If you’re not comfortable analyzing trends and identifying revesting signals on your own, there are providers that can help. For example, TheTechnicalTraders.com offers alert signals and autotraded asset revesting execution in self-directed brokerage accounts, IRAs, 401(k)s, and more. These providers can help you take advantage of the benefits of asset revesting without having to do all the work yourself.
Robo-advisors like Betterment and Wealthfront are popular automated investing options for individuals, but they have some downsides. For example, they typically offer a limited number of assets for investment and they don’t use the asset revesting strategy. Instead, they rely on the traditional diversified buy-and-hold method, which has led to their low annual returns.

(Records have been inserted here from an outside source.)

(* ===== verification/WalletErrors.v ===== *)
(** * Refused messages in the wallet view

    The [catch] block that [handleFirstUpdate] and [handleUpdate] share, and what a
    revelation does when the backend refuses its message: the reason is reported, the
    entry is dropped, from the list and from [localStorage], when the reason contains
    one of the phrases the view looks for, and the progress flag is reset in any case. *)

From S2P Require Import Prelude JsValue Json JsonFacts JsonCanon Sha256 Async Platform World Hash.
From S2P Require Import Storage DomainStorage TransactionService CryptoService WalletService.
From S2P Require Import ApiService UseWallet UseTransaction TransactionFlow WalletView WalletFlow.

(** The entries that remain. *)
Definition without (d : string) (es : list value) : list value :=
  List.filter (fun e => negb (strict_eq (prop e "domain") (Str d))) es.

(** Whether a reason is one of those after which an entry is dropped. *)
Definition hopeless (refused : list string) (msg : string) : bool :=
  existsb (includes (to_lower msg)) refused.

Section refused.
Context `{Browser} `{CanonicalizerLaws} `{NaClLaws} `{Config}.
Context (server : list request -> request -> fetch_result).
Context (quota : forall st k x, accepts st k x = true).

Lemma message_or_error name msg : msg <> "" -> message_or (Error name msg) = msg.
Proof. intros Hm. unfold message_or, js_or. cbn. by destruct (String.eqb_spec msg ""). Qed.

(** The [catch] block. *)
Lemma run_on_refused refused n es r o d name msg w l :
  has_wallet n w -> heap (view w) !! r = Some (Obj o) -> prop (Obj o) "domain" = Str d -> msg <> "" ->
  entries (storage w) (pending_key (Str (wallet_id (keyPair n).1))) = Some es ->
  let drop := hopeless refused msg in
  exists w', run server (on_refused refused r (Error name msg)) w l = (Normal drop, w', l) /\
    has_wallet n w' /\ heap (view w') !! r = Some (Obj o) /\
    view_status (view w') = "Error: " +:+ msg /\
    entries (storage w') (pending_key (Str (wallet_id (keyPair n).1)))
      = Some (if drop then without d es else es) /\
    (drop = true -> shows w' (without d es) /\ (r ∉ myDomains (view w'))).
Proof.
  intros Hw Hr Hd Hm Hes drop. unfold on_refused. rewrite message_or_error by done. cbv zeta.
  rewrite run_bind, run_status. fold (hopeless refused msg). fold drop.
  set (w1 := set_view (set_view_status ("Error: " +:+ msg)) w).
  destruct drop; [|exists w1; by split_and!].
  rewrite run_bind, run_gets, (key_wallet_id n w1 Hw), wallet_id_truthy.
  rewrite run_bind, (run_member server r _ o), Hd by (unfold deref; cbn; by rewrite Hr).
  rewrite run_bind, (run_removePendingDomain server _ _ w1 l es quota Hes). fold (without d es).
  set (w2 := set_storage _ w1).
  assert (entries (storage w2) (pending_key (Str (wallet_id (keyPair n).1))) = Some (without d es)) as Hes2.
  { destruct (entries_ok _ _ _ Hes) as [Hok Hn]. destruct (spec_ok (Remove (Str d)) 0 es) as [Hok' Hn'];
      [constructor|done|done|]. by apply entries_insert. }
  destruct (run_loadMyDomains server w2 l (without d es)) as (u & Hload & Hshow & Hst & _ & _ & _ & Hfresh & Hkeep);
    [rewrite (key_wallet_id n w2 Hw); apply wallet_id_truthy|by rewrite (key_wallet_id n w2 Hw)|].
  exists (set_view (fun _ => u) w2). rewrite run_bind, Hload. split_and!; try done.
  - by apply Hkeep.
  - intros _. split; [done|]. intros Hin. rewrite Forall_forall in Hfresh. specialize (Hfresh r Hin). cbn in Hfresh.
    congruence.
Qed.
(** The reset of the flag after the [catch] block. *)
Lemma reset_flag flag r o n es w l :
  flag <> "__proto__" -> has_wallet n w -> heap (view w) !! r = Some (Obj o) ->
  exists w', run server (assign r flag (Bool false)) w l = (Normal tt, w', l) /\
    has_wallet n w' /\ storage w' = storage w /\ view_status (view w') = view_status (view w) /\
    prop (deref r w') flag = Bool false /\
    (r ∉ myDomains (view w) -> shows w es -> shows w' es).
Proof.
  intros Hflag Hw Hr. exists (set_object r (Obj (props_assign flag (Bool false) o)) w).
  rewrite (run_assign server r _ _ o) by (unfold deref; by rewrite Hr). split_and!; try done.
  - rewrite deref_set_object, prop_assign by done. by rewrite String.eqb_refl.
  - apply shows_set_object.
Qed.

(** The body of a revelation whose message is refused. *)
Lemma run_reveal_body_refused n plan e r o d ip w l :
  has_wallet n w -> heap (view w) !! r = Some (Obj o) -> json_ok (Obj o) ->
  prop (Obj o) "domain" = Str d -> json_ok (prop (Obj o) "salt") -> json_ok (prop (Obj o) "txid") ->
  prop (Obj o) "revealIp" = Str ip -> good_plan plan ->
  let payload := reveal_payload (Obj o) ip in
  let params := key_params "NameFirstUpdate" n payload in
  answer (server l (plan_request params)) = Normal plan ->
  (forall body, answer (server (l ++ [plan_request params]) (handle_request body)) = Throw e) ->
  exists body, run server (reveal_body r) w l
    = (Throw e, set_view (set_view_status "Sending reveal transaction...") w,
       l ++ [plan_request params; handle_request body]).
Proof.
  intros Hw Ho Hok Hd Hsalt Htxid Hip Hpl payload params Ha Hs.
  assert (deref r w = Obj o) as Hdr by (unfold deref; by rewrite Ho).
  destruct (run_pipeline server "NameFirstUpdate" n payload "Sending reveal transaction..."
    plan (Throw e) w l Hw ltac:(done)) as (tx & body & b & Hrun & _); try done.
  { apply reveal_payload_ok; [done| |done|done]. rewrite Hd. constructor. }
  exists body. fold params in Hrun.
  unfold reveal_body. rewrite run_bind, run_gets, (key_wallet_id n w Hw), wallet_id_truthy.
  cbn [negb]. rewrite (run_read server r o) by done.
  rewrite run_bind, run_lift, Hip. cbn [trim_method]. cbv beta iota.
  rewrite run_bind. fold (reveal_payload (Obj o) ip). fold payload. by rewrite Hrun.
Qed.
End refused.

(** ** Properties *)

(** C34: a revelation whose message the backend refuses shows the reason in the
    status line.  When the reason contains, in any case of letters, one of the phrases
    [reveal_refused], the entries of the name are dropped from [localStorage] and from
    the list and the registered names are fetched again, the reason staying in the
    status line unless this request fails too, whose error then replaces it; otherwise
    the entries are kept.  The progress flag is reset. *)
Theorem handleFirstUpdate_refused `{Browser} `{CanonicalizerLaws} `{NaClLaws} `{Config}
    server n es plan r o d ip name msg w l :
  (forall st k x, accepts st k x = true) -> has_wallet n w ->
  entries (storage w) (pending_key (Str (wallet_id (keyPair n).1))) = Some es ->
  heap (view w) !! r = Some (Obj o) -> json_ok (Obj o) ->
  prop (Obj o) "domain" = Str d -> json_ok (prop (Obj o) "salt") -> json_ok (prop (Obj o) "txid") ->
  prop (Obj o) "revealIp" = Str ip -> trim ip <> "" -> good_plan plan -> msg <> "" ->
  let params := key_params "NameFirstUpdate" n (reveal_payload (Obj o) ip) in
  answer (server l (plan_request params)) = Normal plan ->
  (forall body, answer (server (l ++ [plan_request params]) (handle_request body)) = Throw (Error name msg)) ->
  let drop := hopeless reveal_refused msg in
  exists w' body,
    run server (handleFirstUpdate r) w l = (Normal tt, w',
      l ++ [plan_request params; handle_request body] ++
      (if drop then [GET (getBaseURL +:+ "/namecoin/dns")] else [])) /\
    entries (storage w') (pending_key (Str (wallet_id (keyPair n).1)))
      = Some (if drop then without d es else es) /\
    (drop = true -> shows w' (without d es)) /\
    view_status (view w') =
      (if drop then fetched_status (server (l ++ [plan_request params; handle_request body])
                      (GET (getBaseURL +:+ "/namecoin/dns"))) ("Error: " +:+ msg)
       else "Error: " +:+ msg) /\
    prop (deref r w') "isRevealing" = Bool false.
Proof.
  intros Hq Hw Hes Ho Hok Hd Hsalt Htx Hip Htrim Hpl Hmsg params Ha Hs drop.
  set (o1 := props_assign "isRevealing" (Bool true) o).
  assert (forall k, k <> "isRevealing" -> prop (Obj o1) k = prop (Obj o) k) as Ho1 by (intros; by apply flagged_member).
  set (w1 := set_view (set_view_status "Revealing domain...") (set_object r (Obj o1) w)).
  assert (reveal_payload (Obj o1) ip = reveal_payload (Obj o) ip) as Hpay by (unfold reveal_payload; by rewrite !Ho1).
  assert (json_ok (Obj o1)) as Hok1 by (apply assign_json_ok; [done|constructor]).
  destruct (run_reveal_body_refused server n plan (Error name msg) r o1 d ip w1 l) as (body & Hbody);
    rewrite ?Hpay, ?Ho1 by done; try done; [simpl; apply lookup_insert_eq|]. rewrite Hpay in Hbody. fold params in Hbody.
  set (w2 := set_view _ w1) in Hbody. set (l2 := l ++ [plan_request params; handle_request body]) in *.
  destruct (run_on_refused server Hq reveal_refused n es r o1 d name msg w2 l2)
    as (w3 & Href & Hw3 & Hr3 & Hst3 & Hes3 & Hsh3); [done|simpl; apply lookup_insert_eq|by rewrite Ho1|done|done|].
  destruct (reset_flag server "isRevealing" r o1 n (without d es) w3 l2)
    as (w4 & Hflag & Hw4 & Hs4 & Hst4 & Hf4 & Hsh4); [done|done|done|].
  assert (run server (finally (try_catch (reveal_body r) (on_refused reveal_refused r))
    (assign r "isRevealing" (Bool false))) w1 l = (Normal drop, w4, l2)) as Hfin
    by (by rewrite run_finally, run_try, Hbody, Href, Hflag).
  assert (run server (handleFirstUpdate r) w l =
    run server (if drop then fetchDomains else mret tt) w4 l2) as Hrun.
  { rewrite (run_reveal_start server n r o ip) by done. fold o1 w1. by rewrite run_bind, Hfin. }
  rewrite Hrun. fold drop in Hes3, Hsh3. destruct drop.
  - destruct (run_fetchDomains server w4 l2) as (u & Hfetch & _ & Hmy & Hhp & _ & _ & Hsu).
    destruct (Hsh3 eq_refl) as [Hsh Hnin]. exists (set_view (fun _ => u) w4), body. split_and!.
    + rewrite Hfetch. unfold l2. by rewrite <- (assoc_L app).
    + cbn. by rewrite Hs4.
    + intros _. specialize (Hsh4 Hnin Hsh). unfold shows, deref in *. cbn. by rewrite Hmy, Hhp.
    + cbn. by rewrite Hsu, Hst4, Hst3.
    + unfold deref in *. cbn. by rewrite Hhp.
  - exists w4, body. split_and!; [|by rewrite Hs4|done|by rewrite Hst4|done]. rewrite run_ret. unfold l2. by rewrite app_nil_r.
Qed.

Import Reference DefaultConfig WalletFlow.Page.

(** A backend that refuses every message, and has no names. *)
Definition refusing (l : list request) (r : request) : fetch_result :=
  if includes (url r) "spendplan" then backend l r
  else if includes (url r) "dns" then Resp (Response 200 "OK" (Normal "[]"))
  else Resp (Response 400 "Bad Request" (Normal ("{" +:+ quoted "message" "Domain already exists" +:+ "}"))).

Lemma handleFirstUpdate_refused_witness :
  exists w' body, run refusing (handleFirstUpdate 0) (listed "pending") [] = (Normal tt, w',
      [] ++ [plan_request (key_params "NameFirstUpdate" 0 (reveal_payload (Obj (shown_object "pending")) " 10.0.0.1"));
             handle_request body] ++ [GET (getBaseURL +:+ "/namecoin/dns")]) /\
    entries (storage w') (pending_key (Str (wallet_id (keyPair 0).1)))
      = Some (without "example.com" [stored "pending"]) /\
    view_status (view w') = "Error: Domain already exists".
Proof.
  destruct (handleFirstUpdate_refused refusing 0 [stored "pending"] Demo.plan 0 (shown_object "pending")
    "example.com" " 10.0.0.1" "Error" "Domain already exists" (listed "pending") [])
    as (w' & body & Hrun & Hes & _ & Hst & _);
    [reflexivity|reflexivity|apply (listed_ready "pending"); left; reflexivity|apply lookup_singleton_eq
    |apply shown_ok; constructor|reflexivity|constructor|constructor|reflexivity|discriminate|exact Demo.plan_good
    |discriminate|vm_compute; reflexivity|intros body; vm_compute; reflexivity|].
  exists w', body. exact (conj Hrun (conj Hes Hst)).
Defined.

According to the Robo Report, most robo-advisors’ five-year returns (2017 to 2022) are poor, ranging from 2% to 5% per year.

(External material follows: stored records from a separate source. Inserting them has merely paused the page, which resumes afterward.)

(* ===== verification/WalletManager.v ===== *)
(** * The component [frontend/src/components/WalletManager.vue]

    Creation, import and export of the wallet.  Every handler completes and
    leaves the controls enabled; the keys are shown once the wallet exists, and
    what is shown is what a later visit loads. *)

From S2P Require Import Prelude JsValue Json JsonFacts JsonCanon Sha256 Async Platform World Hash.
From S2P Require Import Storage WalletService ApiService UseTransaction UseWallet Component.

Record manager := Manager {
  loading : bool;
  showKeys : bool;
  loaded_events : nat;                       (* wallet-loaded *)
  downloads : list WalletService.download;
  alerts : list string
}.

Definition init_manager : manager := Manager false false 0 [] [].

Definition set_loading (b : bool) (m : manager) : manager :=
  Manager b (showKeys m) (loaded_events m) (downloads m) (alerts m).
Definition set_showKeys (b : bool) (m : manager) : manager :=
  Manager (loading m) b (loaded_events m) (downloads m) (alerts m).
Definition emit_loaded (m : manager) : manager :=
  Manager (loading m) (showKeys m) (S (loaded_events m)) (downloads m) (alerts m).
Definition add_download (d : WalletService.download) (m : manager) : manager :=
  Manager (loading m) (showKeys m) (loaded_events m) (downloads m ++ [d]) (alerts m).
Definition add_alert (s : string) (m : manager) : manager :=
  Manager (loading m) (showKeys m) (loaded_events m) (downloads m) (alerts m ++ [s]).

Abbreviation page := (task (world * manager)).

Section manager.
Context `{Browser} `{NaCl}.

(** [createNewWallet()] *)
Definition createNewWallet : page unit :=
  _ ← update (set_loading true);
  finally
    (try_catch
      (_ ← await (embed createWallet); update (set_showKeys true))
      (fun error => update (add_alert ("Failed to create wallet: " +:+ to_string (err_message error)))))
    (update (set_loading false)).

(** [handleImport(event)]; the argument is [event.target.files[0]]. *)
Definition handleImport (file : option file_read) : page unit :=
  match file with
  | None => mret tt
  | Some file =>
      _ ← update (set_loading true);
      finally
        (try_catch
          (_ ← await (embed (importWallet file)); update emit_loaded)
          (fun error => update (add_alert ("Failed to import wallet: " +:+ to_string (err_message error)))))
        (update (set_loading false))
  end.

(** [download()] *)
Definition download : page unit := d ← embed exportWallet; update (add_download d).

(** [continueToApp()] *)
Definition continueToApp : page unit := update emit_loaded.
End manager.

(** ** The template *)

Inductive action :=
  | CreateNewWallet
  | HandleImport
  | Download
  | ContinueToApp.

(** Lines 5-22. *)
Definition options_panel (m : manager) : node action :=
  El "div" [Static "class" "options"]
    [El "button" [On "click" CreateNewWallet; Bound "disabled" (Bool (loading m)); Static "class" "btn-primary"]
       [Show (Str (if loading m then "Creating..." else "Create New Wallet"))];
     El "p" [Static "class" "separator"] [Text "or"];
     El "div" [Static "class" "import-section"]
       [El "label" [Static "for" "wallet-file"] [Text "Import Wallet:"];
        El "input" [Static "id" "wallet-file"; Static "type" "file"; On "change" HandleImport;
                    Static "accept" ".json"; Bound "disabled" (Bool (loading m))] []]].

(** Lines 24-42; reading the key of a wallet that is [null] would throw. *)
Definition keys_panel (w : world) : outcome (node action) :=
  privateKey ← get (wallet w) "privateKey";
  Normal (El "div" [Static "class" "wallet-info"]
    [El "div" [Static "class" "success"] [Text "✅ Wallet Created!"];
     El "div" [Static "class" "field"]
       [El "label" [] [Text "Wallet ID:"];
        El "div" [Static "class" "value"] [Show (walletID w)]];
     El "div" [Static "class" "field warning"]
       [El "label" [] [Text "⚠️ Private Key (SAVE THIS!):"];
        El "div" [Static "class" "value"] [Show privateKey];
        El "p" [Static "class" "warning-text"] [Text "Store this securely. You cannot recover it!"]];
     El "div" [Static "class" "actions"]
       [El "button" [On "click" Download; Static "class" "btn-secondary"] [Text "💾 Download"];
        El "button" [On "click" ContinueToApp; Static "class" "btn-primary"] [Text "Continue →"]]]).

Definition render (w : world) (m : manager) : outcome (node action) :=
  panel ← (if negb (showKeys m) then Normal (options_panel m) else keys_panel w);
  Normal (El "div" [Static "class" "wallet-manager"] [El "h2" [] [Text "Wallet Setup"]; panel]).

(** The listeners of the template; [file] is the file selected, if any. *)
Definition dispatch `{Browser} `{NaCl} (file : option file_read) (a : action) : page unit :=
  match a with
  | CreateNewWallet => createNewWallet
  | HandleImport => handleImport file
  | Download => download
  | ContinueToApp => continueToApp
  end.

(** ** Execution *)

Section run_manager.
Context `{Browser} `{NaCl} (server : list request -> request -> fetch_result).

(** The form both asynchronous handlers have. *)
Lemma run_loading {A} (t : script A) (f : manager -> manager) msg w m l :
  (forall b m', set_loading b (f m') = f (set_loading b m')) ->
  run server (_ ← update (set_loading true);
    finally
      (try_catch (_ ← await (embed t); update f)
         (fun error => update (add_alert (msg +:+ to_string (err_message error)))))
      (update (set_loading false))) (w, m) l
  = let '(o, w', l') := run server t w l in
    (Normal tt,
     (w', set_loading false
        (match o with
         | Normal _ => f m
         | Throw error => add_alert (msg +:+ to_string (err_message error)) m
         end)), l').
Proof.
  intros Hf. rewrite run_bind, run_update, run_finally, run_try, run_bind, run_await, run_embed.
  destruct (run server t w l) as [[[a|e] w'] l']; rewrite run_update; rewrite run_update; [|done].
  by rewrite <- Hf.
Qed.

Lemma run_createNewWallet w m l :
  run server createNewWallet (w, m) l
  = let '(o, w', l') := run server createWallet w l in
    (Normal tt,
     (w', set_loading false
        (match o with
         | Normal _ => set_showKeys true m
         | Throw error => add_alert ("Failed to create wallet: " +:+ to_string (err_message error)) m
         end)), l').
Proof. by apply run_loading. Qed.

Lemma run_handleImport file w m l :
  run server (handleImport (Some file)) (w, m) l
  = let '(o, w', l') := run server (importWallet file) w l in
    (Normal tt,
     (w', set_loading false
        (match o with
         | Normal _ => emit_loaded m
         | Throw error => add_alert ("Failed to import wallet: " +:+ to_string (err_message error)) m
         end)), l').
Proof. by apply run_loading. Qed.
End run_manager.

(** ** Backup *)

Section backup.
Context `{Browser} `{NaClLaws} (server : list request -> request -> fetch_result).

Lemma key_wallet_ok n : json_ok (key_wallet n).
Proof. apply obj_ok. by repeat constructor. Qed.

Lemma keys_truthy n :
  truthy (prop (key_wallet n) "publicKey") = true /\ truthy (prop (key_wallet n) "privateKey") = true.
Proof.
  destruct (keyPair_sizes n) as [Hp Hs].
  change (prop (key_wallet n) "publicKey") with (Str (bytesToHex (keyPair n).1)).
  change (prop (key_wallet n) "privateKey") with (Str (bytesToHex (keyPair n).2)).
  destruct (keyPair n) as [[|p ps] [|s ss]]; cbn [fst snd length] in *; try done.
  cbn [truthy]. by rewrite !bytesToHex_nonempty.
Qed.

(** Importing a file that holds the keys of a generated wallet. *)
Lemma run_importWallet_keys n text w l :
  (forall w l, run server (importWalletFromFile (Loaded text)) w l = (Normal (key_wallet n), w, l)) ->
  exists w', run server (importWallet (Loaded text)) w l = (Normal (key_wallet n), w', l) /\
    wallet w' = key_wallet n.
Proof.
  intros Hi. unfold importWallet. rewrite run_rethrow, run_bind, run_await, Hi, run_bind, run_lift.
  change (get (key_wallet n) "publicKey") with (Normal (Str (bytesToHex (keyPair n).1))). cbv beta iota.
  change (prop (key_wallet n) "privateKey") with (Str (bytesToHex (keyPair n).2)).
  rewrite run_bind, run_await, run_derive, derive_keyPair.
  apply (run_set_and_save server _ _ (Str (wallet_id (keyPair n).1)) w l). apply derive_keyPair.
Qed.
End backup.

(** ** Properties *)

(** C37: creating a wallet in the component shows its identifier and private key;
    the file then downloaded, imported in any other browser, restores the same
    keys and identifier and announces the wallet there. *)
Theorem backup_restores `{Browser} `{NaClLaws} server w m w0 m0 l l0 :
  (forall st k x, accepts st k x = true) ->
  exists w1 m1 w2 m2 page d w3 m3,
    run server createNewWallet (w, m) l = (Normal tt, (w1, m1), l) /\
    render w1 m1 = Normal page /\
    shown_values page = [prop (wallet w1) "id"; prop (wallet w1) "privateKey"] /\
    offered page = [Download; ContinueToApp] /\
    run server download (w1, m1) l = (Normal tt, (w2, m2), l) /\ downloads m2 = downloads m ++ [d] /\
    run server (handleImport (Some (Loaded (file_text d)))) (w0, m0) l0 = (Normal tt, (w3, m3), l0) /\
    wallet w3 = wallet w1 /\ loaded_events m3 = S (loaded_events m0) /\ loading m3 = false.
Proof.
  intros Hq. destruct (run_createWallet server w l Hq) as (w1 & Hc & Hw & _ & _).
  set (n := tick w) in *. destruct (keys_truthy n) as [Hpk Hsk].
  destruct (run_import_export server (key_wallet n) w1 l (key_wallet_ok n) Hpk Hsk) as (d & He & Hi).
  destruct (run_importWallet_keys server n (file_text d) w0 l0 Hi) as (w3 & Hi3 & Hw3).
  set (m1 := set_loading false (set_showKeys true m)).
  eexists w1, m1, (next_tick w1), (add_download d m1), _, d, w3, (set_loading false (emit_loaded m0)).
  split_and!.
  - by rewrite run_createNewWallet, Hc.
  - unfold render, keys_panel. rewrite Hw. reflexivity.
  - unfold walletID. rewrite Hw. cbn. unfold js_or.
    assert (truthy (Str (wallet_id (keyPair n).1)) = true) as Ht.
    { pose proof (sha256_length (keyPair n).1) as Hl. unfold wallet_id.
      destruct (sha256_digest (keyPair n).1); [done|]. cbn [truthy]. by rewrite bytesToHex_nonempty. }
    change (default Undefined (props_get "id" _)) with (Str (wallet_id (keyPair n).1)). by rewrite Ht.
  - reflexivity.
  - unfold download. rewrite run_bind, run_embed. unfold exportWallet.
    rewrite run_bind, run_gets, Hw, He. done.
  - done.
  - by rewrite run_handleImport, Hi3.
  - by rewrite Hw3, Hw.
  - done.
  - done.
Qed.

(** Both asynchronous handlers of the component always complete, with the
    controls enabled again; a failed creation shows no keys, a failed import
    announces no wallet, and the message of the failure is shown. *)
Theorem manager_outcome `{Browser} `{NaCl} server file w m l :
  let failed m' := exists msg, alerts m' = alerts m ++ [msg] in
  (exists w' m' l', run server createNewWallet (w, m) l = (Normal tt, (w', m'), l') /\
     loading m' = false /\ loaded_events m' = loaded_events m /\
     if is_normal (run server createWallet w l).1.1
     then showKeys m' = true /\ alerts m' = alerts m else showKeys m' = showKeys m /\ failed m') /\
  (exists w' m' l', run server (handleImport (Some file)) (w, m) l = (Normal tt, (w', m'), l') /\
     loading m' = false /\ showKeys m' = showKeys m /\
     if is_normal (run server (importWallet file) w l).1.1
     then loaded_events m' = S (loaded_events m) /\ alerts m' = alerts m
     else loaded_events m' = loaded_events m /\ failed m') /\
  run server (handleImport None) (w, m) l = (Normal tt, (w, m), l).
Proof.
  intros failed. split_and!; [| |done].
  - rewrite run_createNewWallet. destruct (run server createWallet w l) as [[[v|e] w'] l'];
      eexists _, _, _; (split; [reflexivity|]); cbn; split_and!; try done; by eexists.
  - rewrite run_handleImport. destruct (run server (importWallet file) w l) as [[[v|e] w'] l'];
      eexists _, _, _; (split; [reflexivity|]); cbn; split_and!; try done; by eexists.
Qed.

Import Reference.

Lemma backup_restores_witness :
  exists w1 m1 w2 m2 d w3 m3,
    run offline createNewWallet (page_load ∅ 0, init_manager) [] = (Normal tt, (w1, m1), []) /\
    run offline download (w1, m1) [] = (Normal tt, (w2, m2), []) /\ downloads m2 = [] ++ [d] /\
    run offline (handleImport (Some (Loaded (file_text d)))) (page_load ∅ 9, init_manager) []
      = (Normal tt, (w3, m3), []) /\ wallet w3 = wallet w1.
Proof.
  destruct (backup_restores offline (page_load ∅ 0) init_manager (page_load ∅ 9) init_manager [] [])
    as (w1 & m1 & w2 & m2 & pg & d & w3 & m3 & H1 & _ & _ & _ & H2 & H3 & H4 & H5 & _); [reflexivity|].
  exists w1, m1, w2, m2, d, w3, m3. exact (conj H1 (conj H2 (conj H3 (conj H4 H5)))).
Defined.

Four Rules for using an Asset Revesting strategy
An asset revesting strategy allows investors to reduce risk, own strong trending assets, avoid unnecessary market volatility by moving capital to lower risk assets, and generate a steady income from the financial markets. It also requires that users follow four major rules for success.
- Rule 1: Protect capital with position and risk management.
- Rule 2: Hold only assets rising in value and quickly exit underperforming positions.
- Rule 3: Constantly review asset price trends to maintain efficient revesting signals.
- Rule 4: Continuously increase knowledge and self-discipline to better understand price trends and manage negative emotions, like FOMO and hindsight.
The Asset Revesting Strategy is a revolutionary investment method that upends the traditional “buy-and-hold” approach. Instead of holding onto positions during market fluctuations, and asset revesting strategy rotates capital into only the assets that are rising in value, avoiding falling positions altogether. Unlike traditional diversification methods used by firms like Schwab and Fidelity, Asset Revesting generates higher and more reliable returns while reducing portfolio volatility. Imagine being able to sell your investments at their peak, reinvesting that money into assets on the rise, and never having to deal with holding onto losing positions again. That’s why investors use multi-asset revesting strategies like CGS.